Top of INFORMATION SUPPLIED

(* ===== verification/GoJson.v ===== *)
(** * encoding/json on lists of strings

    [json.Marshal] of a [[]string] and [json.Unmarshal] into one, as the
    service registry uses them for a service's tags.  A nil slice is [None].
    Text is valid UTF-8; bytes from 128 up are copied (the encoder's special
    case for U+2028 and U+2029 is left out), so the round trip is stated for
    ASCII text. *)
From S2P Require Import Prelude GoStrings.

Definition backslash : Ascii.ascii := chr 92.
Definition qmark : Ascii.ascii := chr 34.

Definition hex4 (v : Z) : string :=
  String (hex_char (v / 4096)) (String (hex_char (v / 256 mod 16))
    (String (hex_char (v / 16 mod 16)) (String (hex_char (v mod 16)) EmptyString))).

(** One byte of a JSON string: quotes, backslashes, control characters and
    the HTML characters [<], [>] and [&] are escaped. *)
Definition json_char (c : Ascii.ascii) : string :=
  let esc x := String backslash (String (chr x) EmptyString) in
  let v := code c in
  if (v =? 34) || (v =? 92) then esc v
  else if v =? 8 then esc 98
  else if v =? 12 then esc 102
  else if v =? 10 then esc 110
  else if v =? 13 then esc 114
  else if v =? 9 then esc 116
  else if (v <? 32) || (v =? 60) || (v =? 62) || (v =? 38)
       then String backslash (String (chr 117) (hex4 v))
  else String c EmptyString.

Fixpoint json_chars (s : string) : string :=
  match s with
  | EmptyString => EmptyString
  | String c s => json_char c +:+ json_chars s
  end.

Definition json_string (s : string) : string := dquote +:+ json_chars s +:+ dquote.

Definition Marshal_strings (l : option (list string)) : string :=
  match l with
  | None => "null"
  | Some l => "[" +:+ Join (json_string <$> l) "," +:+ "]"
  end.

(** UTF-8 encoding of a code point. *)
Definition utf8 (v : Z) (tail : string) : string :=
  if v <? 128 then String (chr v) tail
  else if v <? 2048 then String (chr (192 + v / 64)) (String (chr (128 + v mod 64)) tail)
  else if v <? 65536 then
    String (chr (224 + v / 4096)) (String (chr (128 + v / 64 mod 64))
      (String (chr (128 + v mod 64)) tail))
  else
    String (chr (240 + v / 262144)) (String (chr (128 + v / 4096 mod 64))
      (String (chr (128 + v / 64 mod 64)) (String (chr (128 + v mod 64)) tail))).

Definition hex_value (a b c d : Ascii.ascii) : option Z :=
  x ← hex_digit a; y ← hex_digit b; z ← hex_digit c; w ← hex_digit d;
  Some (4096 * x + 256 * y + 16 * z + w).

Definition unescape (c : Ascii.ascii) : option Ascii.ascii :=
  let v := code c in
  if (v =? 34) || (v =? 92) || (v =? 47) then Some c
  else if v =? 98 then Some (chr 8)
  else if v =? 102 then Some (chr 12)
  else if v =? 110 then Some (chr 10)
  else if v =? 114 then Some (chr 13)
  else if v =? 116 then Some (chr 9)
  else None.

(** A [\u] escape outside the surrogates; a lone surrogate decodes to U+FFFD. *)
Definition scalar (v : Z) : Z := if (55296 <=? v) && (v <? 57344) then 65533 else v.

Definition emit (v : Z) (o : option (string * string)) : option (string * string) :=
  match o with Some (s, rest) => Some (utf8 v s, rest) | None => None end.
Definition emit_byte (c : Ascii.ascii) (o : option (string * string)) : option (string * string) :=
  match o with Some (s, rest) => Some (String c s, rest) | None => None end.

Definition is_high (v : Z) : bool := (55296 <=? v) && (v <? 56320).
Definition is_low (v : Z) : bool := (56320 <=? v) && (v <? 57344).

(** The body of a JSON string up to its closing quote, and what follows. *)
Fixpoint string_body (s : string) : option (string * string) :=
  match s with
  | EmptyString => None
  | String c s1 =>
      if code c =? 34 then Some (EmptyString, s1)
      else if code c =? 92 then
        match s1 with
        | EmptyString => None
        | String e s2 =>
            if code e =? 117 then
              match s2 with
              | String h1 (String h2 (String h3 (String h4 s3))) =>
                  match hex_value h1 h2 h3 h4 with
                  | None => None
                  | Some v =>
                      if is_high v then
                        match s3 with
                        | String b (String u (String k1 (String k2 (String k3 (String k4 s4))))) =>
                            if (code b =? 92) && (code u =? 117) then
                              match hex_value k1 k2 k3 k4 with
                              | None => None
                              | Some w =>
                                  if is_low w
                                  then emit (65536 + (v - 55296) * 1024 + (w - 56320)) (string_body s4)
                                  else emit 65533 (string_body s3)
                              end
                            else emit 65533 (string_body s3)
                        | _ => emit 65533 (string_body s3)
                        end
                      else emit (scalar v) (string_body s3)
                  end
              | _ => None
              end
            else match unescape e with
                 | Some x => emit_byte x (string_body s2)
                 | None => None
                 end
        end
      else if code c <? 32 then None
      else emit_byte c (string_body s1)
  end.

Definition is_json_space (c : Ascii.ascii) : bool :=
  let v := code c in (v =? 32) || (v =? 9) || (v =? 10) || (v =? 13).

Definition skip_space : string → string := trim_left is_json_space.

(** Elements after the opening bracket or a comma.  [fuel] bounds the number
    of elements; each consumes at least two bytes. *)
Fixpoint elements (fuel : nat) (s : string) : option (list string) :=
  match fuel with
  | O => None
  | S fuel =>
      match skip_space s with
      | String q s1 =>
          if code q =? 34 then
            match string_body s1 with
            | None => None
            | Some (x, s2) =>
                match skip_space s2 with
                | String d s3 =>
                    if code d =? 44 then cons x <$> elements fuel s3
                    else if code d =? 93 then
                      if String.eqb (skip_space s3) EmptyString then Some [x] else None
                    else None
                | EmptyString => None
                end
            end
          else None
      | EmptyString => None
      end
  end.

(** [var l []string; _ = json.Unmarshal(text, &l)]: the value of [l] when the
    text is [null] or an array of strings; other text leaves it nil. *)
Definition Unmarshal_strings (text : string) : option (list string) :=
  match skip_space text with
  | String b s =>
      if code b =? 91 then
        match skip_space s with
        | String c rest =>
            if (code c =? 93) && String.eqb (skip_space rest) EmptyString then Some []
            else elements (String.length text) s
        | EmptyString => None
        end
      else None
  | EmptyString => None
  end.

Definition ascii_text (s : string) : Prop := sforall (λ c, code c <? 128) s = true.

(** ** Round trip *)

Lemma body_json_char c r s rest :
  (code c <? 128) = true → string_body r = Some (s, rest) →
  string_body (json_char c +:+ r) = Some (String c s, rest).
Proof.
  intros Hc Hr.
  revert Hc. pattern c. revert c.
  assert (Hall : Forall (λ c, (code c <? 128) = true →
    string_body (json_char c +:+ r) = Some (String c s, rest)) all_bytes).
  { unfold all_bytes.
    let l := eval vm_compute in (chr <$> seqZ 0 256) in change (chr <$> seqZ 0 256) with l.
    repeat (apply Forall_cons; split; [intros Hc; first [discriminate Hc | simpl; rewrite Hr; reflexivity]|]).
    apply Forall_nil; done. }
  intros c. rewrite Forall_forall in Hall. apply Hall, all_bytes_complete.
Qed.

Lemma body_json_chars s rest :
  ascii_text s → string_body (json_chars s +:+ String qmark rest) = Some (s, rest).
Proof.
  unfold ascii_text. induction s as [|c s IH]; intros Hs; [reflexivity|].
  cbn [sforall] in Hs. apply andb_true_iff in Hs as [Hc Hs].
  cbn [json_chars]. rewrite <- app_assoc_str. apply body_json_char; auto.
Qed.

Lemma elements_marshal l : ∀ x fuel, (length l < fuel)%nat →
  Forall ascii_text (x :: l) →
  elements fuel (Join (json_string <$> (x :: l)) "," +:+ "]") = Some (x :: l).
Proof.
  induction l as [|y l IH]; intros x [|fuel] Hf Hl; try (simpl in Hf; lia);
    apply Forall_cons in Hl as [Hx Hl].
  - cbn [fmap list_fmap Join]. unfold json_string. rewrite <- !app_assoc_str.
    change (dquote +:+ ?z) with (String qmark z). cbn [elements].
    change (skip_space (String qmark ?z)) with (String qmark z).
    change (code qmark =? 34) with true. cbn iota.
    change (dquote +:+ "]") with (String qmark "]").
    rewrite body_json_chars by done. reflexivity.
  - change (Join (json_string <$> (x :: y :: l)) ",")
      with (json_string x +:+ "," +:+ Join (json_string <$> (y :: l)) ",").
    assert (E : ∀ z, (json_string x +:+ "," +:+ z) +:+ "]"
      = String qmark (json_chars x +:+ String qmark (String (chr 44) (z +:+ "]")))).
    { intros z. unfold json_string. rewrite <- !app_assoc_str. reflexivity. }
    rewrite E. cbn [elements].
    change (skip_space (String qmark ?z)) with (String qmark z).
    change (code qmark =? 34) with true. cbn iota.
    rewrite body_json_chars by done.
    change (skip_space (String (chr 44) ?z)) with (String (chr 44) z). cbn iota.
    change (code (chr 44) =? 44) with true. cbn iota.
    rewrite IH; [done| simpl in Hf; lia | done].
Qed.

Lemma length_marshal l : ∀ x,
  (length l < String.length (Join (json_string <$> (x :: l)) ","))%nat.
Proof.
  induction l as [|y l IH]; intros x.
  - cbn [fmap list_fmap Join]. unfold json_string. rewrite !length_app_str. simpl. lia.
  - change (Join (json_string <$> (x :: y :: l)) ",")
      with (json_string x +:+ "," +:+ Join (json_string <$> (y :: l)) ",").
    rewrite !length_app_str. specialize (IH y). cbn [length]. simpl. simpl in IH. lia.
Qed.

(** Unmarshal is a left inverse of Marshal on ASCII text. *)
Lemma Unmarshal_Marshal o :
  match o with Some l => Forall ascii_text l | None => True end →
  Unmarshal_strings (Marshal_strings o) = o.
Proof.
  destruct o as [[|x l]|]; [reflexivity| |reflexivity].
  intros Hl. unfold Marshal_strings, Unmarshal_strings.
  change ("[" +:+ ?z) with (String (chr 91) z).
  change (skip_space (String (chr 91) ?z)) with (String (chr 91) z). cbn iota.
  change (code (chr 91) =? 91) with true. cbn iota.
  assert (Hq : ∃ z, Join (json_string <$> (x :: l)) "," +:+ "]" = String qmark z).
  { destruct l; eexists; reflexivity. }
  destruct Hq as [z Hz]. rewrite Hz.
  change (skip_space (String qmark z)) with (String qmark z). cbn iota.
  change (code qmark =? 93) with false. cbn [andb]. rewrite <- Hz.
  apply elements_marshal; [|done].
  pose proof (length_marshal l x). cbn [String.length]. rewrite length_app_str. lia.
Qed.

Bottom of INFORMATION SUPPLIED
Top of INFORMATION SUPPLIED

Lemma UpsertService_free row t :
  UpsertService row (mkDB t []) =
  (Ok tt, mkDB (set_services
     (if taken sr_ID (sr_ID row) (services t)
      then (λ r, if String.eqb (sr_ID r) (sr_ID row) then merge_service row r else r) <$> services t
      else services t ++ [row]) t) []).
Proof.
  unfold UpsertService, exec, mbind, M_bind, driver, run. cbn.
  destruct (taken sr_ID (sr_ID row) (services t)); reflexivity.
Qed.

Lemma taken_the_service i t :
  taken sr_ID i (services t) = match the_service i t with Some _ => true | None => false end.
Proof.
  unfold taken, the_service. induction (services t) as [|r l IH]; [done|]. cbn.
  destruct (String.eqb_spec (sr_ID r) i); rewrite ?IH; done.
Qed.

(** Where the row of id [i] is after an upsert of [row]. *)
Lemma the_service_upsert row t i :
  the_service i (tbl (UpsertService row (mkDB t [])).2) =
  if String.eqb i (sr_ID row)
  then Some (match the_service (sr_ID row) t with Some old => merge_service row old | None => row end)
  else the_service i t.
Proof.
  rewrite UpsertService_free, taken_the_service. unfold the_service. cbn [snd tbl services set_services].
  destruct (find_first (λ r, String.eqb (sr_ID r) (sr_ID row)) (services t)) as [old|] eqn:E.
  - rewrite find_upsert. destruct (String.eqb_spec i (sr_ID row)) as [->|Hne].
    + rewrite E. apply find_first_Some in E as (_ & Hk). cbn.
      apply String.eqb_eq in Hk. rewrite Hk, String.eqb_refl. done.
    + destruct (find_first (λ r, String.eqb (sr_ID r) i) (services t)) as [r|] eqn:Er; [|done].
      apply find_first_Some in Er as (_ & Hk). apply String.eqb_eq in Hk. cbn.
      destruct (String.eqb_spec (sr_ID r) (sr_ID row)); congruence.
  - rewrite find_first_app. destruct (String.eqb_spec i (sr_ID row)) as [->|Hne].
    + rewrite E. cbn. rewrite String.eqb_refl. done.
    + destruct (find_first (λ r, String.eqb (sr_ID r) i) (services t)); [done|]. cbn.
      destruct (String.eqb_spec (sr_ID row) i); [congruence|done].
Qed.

Bottom of INFORMATION SUPPLIED
Top of INFORMATION SUPPLIED

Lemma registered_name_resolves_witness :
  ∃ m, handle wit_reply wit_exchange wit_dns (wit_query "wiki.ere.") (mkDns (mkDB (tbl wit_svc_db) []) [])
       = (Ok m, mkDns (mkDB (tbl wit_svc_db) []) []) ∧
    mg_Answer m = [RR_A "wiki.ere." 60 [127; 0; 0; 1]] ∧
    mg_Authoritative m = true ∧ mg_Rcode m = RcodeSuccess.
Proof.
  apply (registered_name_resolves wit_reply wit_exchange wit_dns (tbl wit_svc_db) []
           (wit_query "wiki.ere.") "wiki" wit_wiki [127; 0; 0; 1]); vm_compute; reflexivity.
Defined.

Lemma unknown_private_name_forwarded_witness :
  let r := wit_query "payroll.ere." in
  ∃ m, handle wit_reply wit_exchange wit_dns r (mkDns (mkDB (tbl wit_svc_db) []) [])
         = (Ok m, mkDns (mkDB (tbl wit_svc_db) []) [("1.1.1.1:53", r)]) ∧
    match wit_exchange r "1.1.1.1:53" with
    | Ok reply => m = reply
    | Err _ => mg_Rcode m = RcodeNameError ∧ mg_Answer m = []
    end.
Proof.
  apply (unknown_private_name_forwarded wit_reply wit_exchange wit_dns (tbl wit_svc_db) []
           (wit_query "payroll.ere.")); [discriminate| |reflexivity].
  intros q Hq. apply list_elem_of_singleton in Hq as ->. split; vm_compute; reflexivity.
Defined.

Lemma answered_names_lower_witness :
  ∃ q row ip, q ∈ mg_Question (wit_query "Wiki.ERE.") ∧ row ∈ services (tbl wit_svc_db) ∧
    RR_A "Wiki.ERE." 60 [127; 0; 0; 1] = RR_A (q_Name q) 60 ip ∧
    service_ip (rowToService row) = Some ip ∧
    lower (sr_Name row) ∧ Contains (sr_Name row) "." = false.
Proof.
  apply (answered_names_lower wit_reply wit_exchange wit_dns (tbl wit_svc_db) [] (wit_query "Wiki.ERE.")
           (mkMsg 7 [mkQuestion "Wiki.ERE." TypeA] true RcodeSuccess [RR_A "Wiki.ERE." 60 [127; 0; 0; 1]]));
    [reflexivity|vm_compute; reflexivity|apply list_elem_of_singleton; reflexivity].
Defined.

Bottom of INFORMATION SUPPLIED

Word for word, restate the lines above from the line containing "(* ===== verification/GoJson.v ===== *)" through the line containing "Text is valid", with both included and nothing else.

(* ===== verification/GoJson.v ===== *)
(** * encoding/json on lists of strings

    [json.Marshal] of a [[]string] and [json.Unmarshal] into one, as the
    service registry uses them for a service's tags.  A nil slice is [None].
    Text is valid UTF-8; bytes from 128 up are copied (the encoder's special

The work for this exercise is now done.